> _Exercise requirements_
Scan the entries below and tally the lines that include "CGetItem". Return nothing but the tally.

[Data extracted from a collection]
##########

(* ===== verification/Serial.v ===== *)
(** * Serial: two pages, one call at a time

    [Tabs] lets the requests of two pages reach the store in any order,
    and entries are lost to races.  Where each call is made without
    interruption, as under the storage mutex of the HTML standard, the
    calls of the two pages are one sequence of calls: [serial] is the
    schedule that lets each call make all its requests in turn, and
    [serial_run] shows that the pages then get the results, and leave
    the world, of that sequence run by [Machine.trace].  So the
    refinement of [Machine] applies: what the two pages see is a trace
    of the abstract machine ([serial_refinement]).

    The scripts of the pages are followed through the schedule by
    [continues], which says of a script that it makes the requests of
    another and goes on from its result: no equation between
    continuations is needed. *)

From S2P Require Import Prelude Js Dict Storage ExpiredStorage.
From S2P Require Import TestStorage WebStorage TestSuite Expiry Sweep.
From S2P Require Import Spec Machine Steps Throwing Caught Observe Tabs Shared.

(** The script [p] makes the requests of [m] and goes on as [F] from its
    result. *)
Fixpoint continues {A B} (p : Script B) (m : Script A) (F : A → Script B)
    : Prop :=
  match m with
  | Finished a => p = F a
  | Asks r k => ∃ k', p = Asks r k' ∧ ∀ a, continues (k' a) (k a) F
  end.

(** The calls of a page among calls tagged with the page that makes
    them, and the results of a page among the results of all. *)
Definition calls_of (P : Page) (tcs : list (Page * Call)) : list Call :=
  (filter (λ pc, pc.1 = P) tcs).*2.

Fixpoint pick (P : Page) (tags : list Page) (rs : list Result)
    : list Result :=
  match tags, rs with
  | Q :: tags, r :: rs =>
      (if decide (Q = P) then [r] else []) ++ pick P tags rs
  | _, _ => []
  end.

(** The calls a page makes: any but the passing of time, which is not a
    call. *)
Definition page_call_ok (c : Call) : Prop :=
  call_ok c ∧ ∀ ms, c ≠ CTick ms.

#[export] Instance page_call_ok_dec c : Decision (page_call_ok c).
Proof.
  destruct (decide (call_ok c)) as [Hc|Hc]; [|right; by intros [? _]].
  destruct c; try (left; by split);
    right; intros [_ Ht]; by eapply Ht.
Defined.

Section serial.
Context {St : Type} `{ListableStorage St}.
Implicit Types (w : World St) (c : Call) (tcs : list (Page * Call)).

(** The schedule of the requests of a sequence of tagged calls, each
    made without interruption. *)
Fixpoint serial tcs w : list Page :=
  match tcs with
  | [] => []
  | (P, c) :: tcs =>
      replicate (requests (call_script c) w) P ++
      serial tcs (run (call_script c) w).2
  end.

(** ** Scripts that continue scripts *)

Lemma continues_refl {A} (m : Script A) : continues m m Finished.
Proof. induction m as [a|r k IH]; [done|]. by exists k. Qed.

Lemma continues_snoc {A B} (p : Script B) (m : Script (list A)) a
    (K : list A → Script B) :
  continues p (m ≫= λ l, mret (a :: l)) K →
  continues p m (λ l, K (a :: l)).
Proof.
  revert p. induction m as [l|r k IH]; intros p; [done|].
  intros (k' & -> & Hk). exists k'. split; [done|]. intros x. apply IH, Hk.
Qed.

(** Left alone for the requests of [m], a script that continues
    [m ≫= G] has made them and continues [G] of the result. *)
Lemma alone_continues {A B C} (p : Script C) (m : Script A)
    (G : A → Script B) (K : B → Script C) w :
  continues p (m ≫= G) K →
  (alone (requests m w) p w).2 = (run m w).2 ∧
  continues (alone (requests m w) p w).1 (G (run m w).1) K.
Proof.
  revert p w. induction m as [a|r k IH]; intros p w Hp; [done|].
  destruct Hp as (k' & -> & Hk). cbn [requests]. rewrite alone_S, run_asks.
  apply IH, Hk.
Qed.

(** ** The schedule of calls made one at a time *)

Lemma serial_run tcs w {A B} (pA : Script A) (pB : Script B) KA KB :
  Forall (λ pc, page_call_ok pc.2) tcs →
  continues pA (calls_script (calls_of PageA tcs)) KA →
  continues pB (calls_script (calls_of PageB tcs)) KB →
  let results := (eval (trace tcs.*2) w).*2 in
  interleave (serial tcs w) pA pB w =
  (KA (pick PageA tcs.*1 results), KB (pick PageB tcs.*1 results),
   exec (trace tcs.*2) w).
Proof.
  intros Hok. revert w pA pB KA KB.
  induction Hok as [|[P c] tcs [_ Hc] _ IH]; intros w pA pB KA KB HA HB.
  { cbn in HA, HB. by subst. }
  cbn [serial fmap list_fmap fst snd]. unfold eval, exec.
  rewrite trace_cons, interleave_app. cbn [fst snd fmap list_fmap pick].
  destruct P; unfold calls_of in HA, HB; cbn [filter list_filter] in HA, HB.
  - rewrite decide_True in HA by done. rewrite decide_False in HB by done.
    cbn [fmap list_fmap snd calls_script] in HA.
    destruct (alone_continues pA _ _ KA w HA) as [Hw Hp%continues_snoc].
    rewrite interleave_PageA, Hw. cbn [fst snd].
    rewrite decide_True, decide_False by done.
    rewrite (IH _ _ pB _ KB Hp HB). by rewrite (run_call_script c w Hc).
  - rewrite decide_False in HA by done. rewrite decide_True in HB by done.
    cbn [fmap list_fmap snd calls_script] in HB.
    destruct (alone_continues pB _ _ KB w HB) as [Hw Hp%continues_snoc].
    rewrite interleave_PageB, Hw. cbn [fst snd].
    rewrite decide_False, decide_True by done.
    rewrite (IH _ pA _ KA _ HA Hp). by rewrite (run_call_script c w Hc).
Qed.

(** C18. Two pages whose calls are made one at a time, in the order of
    [tcs]: each page gets the results of its calls in the sequence of
    all the calls, which is a trace of the abstract machine, and the
    world stays good. *)
Theorem serial_refinement tcs w :
  good w → Forall (λ pc, page_call_ok pc.2) tcs →
  let r := interleave (serial tcs w) (calls_script (calls_of PageA tcs))
             (calls_script (calls_of PageB tcs)) w in
  let results := (eval (trace tcs.*2) w).*2 in
  r.1.1 = Finished (pick PageA tcs.*1 results) ∧
  r.1.2 = Finished (pick PageB tcs.*1 results) ∧
  spec_steps St (abs_world w) (eval (trace tcs.*2) w) (abs_world r.2) ∧
  good r.2.
Proof.
  intros Hgood Hok r results. unfold r.
  rewrite (serial_run tcs w _ _ Finished Finished Hok)
    by apply continues_refl.
  assert (Forall call_ok tcs.*2) as Hcs.
  { apply Forall_fmap. eapply Forall_impl; [done|]. by intros ? [? _]. }
  destruct (trace_refines tcs.*2 w Hgood Hcs) as (Hs & Ha & Hg).
  cbn [fst snd]. rewrite Ha. by split_and!.
Qed.
End serial.

(** * On web storage *)

(** The calls of the two pages of [Shared], with a read at the end, in
    the middle of "Clear expired" where "test" is expired: page A reads
    "test", page B sets it anew and gives it 5 seconds more, page A
    sweeps, page B reads. *)
Definition taken_in_turn : list (Page * Call) :=
  [(PageA, CGetItem "test");
   (PageB, CSetItem "test" (JString "new") (Some 30));
   (PageB, CUpdateExpiration "test" 5); (PageA, CClearExpired);
   (PageB, CGetItem "test")].

Lemma serial_refinement_witness :
  (good web_before_sweep ∧ Forall (λ pc, page_call_ok pc.2) taken_in_turn) ∧
  let r := interleave (serial taken_in_turn web_before_sweep)
             (calls_script (calls_of PageA taken_in_turn))
             (calls_script (calls_of PageB taken_in_turn)) web_before_sweep in
  let results := (eval (trace taken_in_turn.*2) web_before_sweep).*2 in
  r.1.1 = Finished (pick PageA taken_in_turn.*1 results) ∧
  r.1.2 = Finished (pick PageB taken_in_turn.*1 results) ∧
  spec_steps WebStore (abs_world web_before_sweep)
    (eval (trace taken_in_turn.*2) web_before_sweep) (abs_world r.2) ∧
  good r.2.
Proof.
  assert (Forall (λ pc, page_call_ok pc.2) taken_in_turn) as Hok.
  { apply (bool_decide_unpack _). by vm_compute. }
  split; [split; [apply good_web_before_sweep|done]|].
  apply serial_refinement; [apply good_web_before_sweep|done].
Defined.

(** One call at a time, nothing is lost: the entry page B sets is
    there after the sweep of page A, which removes "test2" alone.  By
    the schedule [Shared.a_b_a], where page B makes its calls between
    the requests of the first call of page A, the same calls lose
    it. *)
Example taken_in_turn_kept :
  let r := interleave (serial taken_in_turn web_before_sweep)
             (calls_script (calls_of PageA taken_in_turn))
             (calls_script (calls_of PageB taken_in_turn)) web_before_sweep in
  length (serial taken_in_turn web_before_sweep) = 23%nat ∧
  r.1.1 = Finished [RValue JNull; RKeys ["test2"]] ∧
  r.1.2 =
    Finished [RValue JUndefined; RValue JUndefined; RValue (JString "new")].
Proof. by vm_compute. Qed.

##########

> _Exercise answer_
2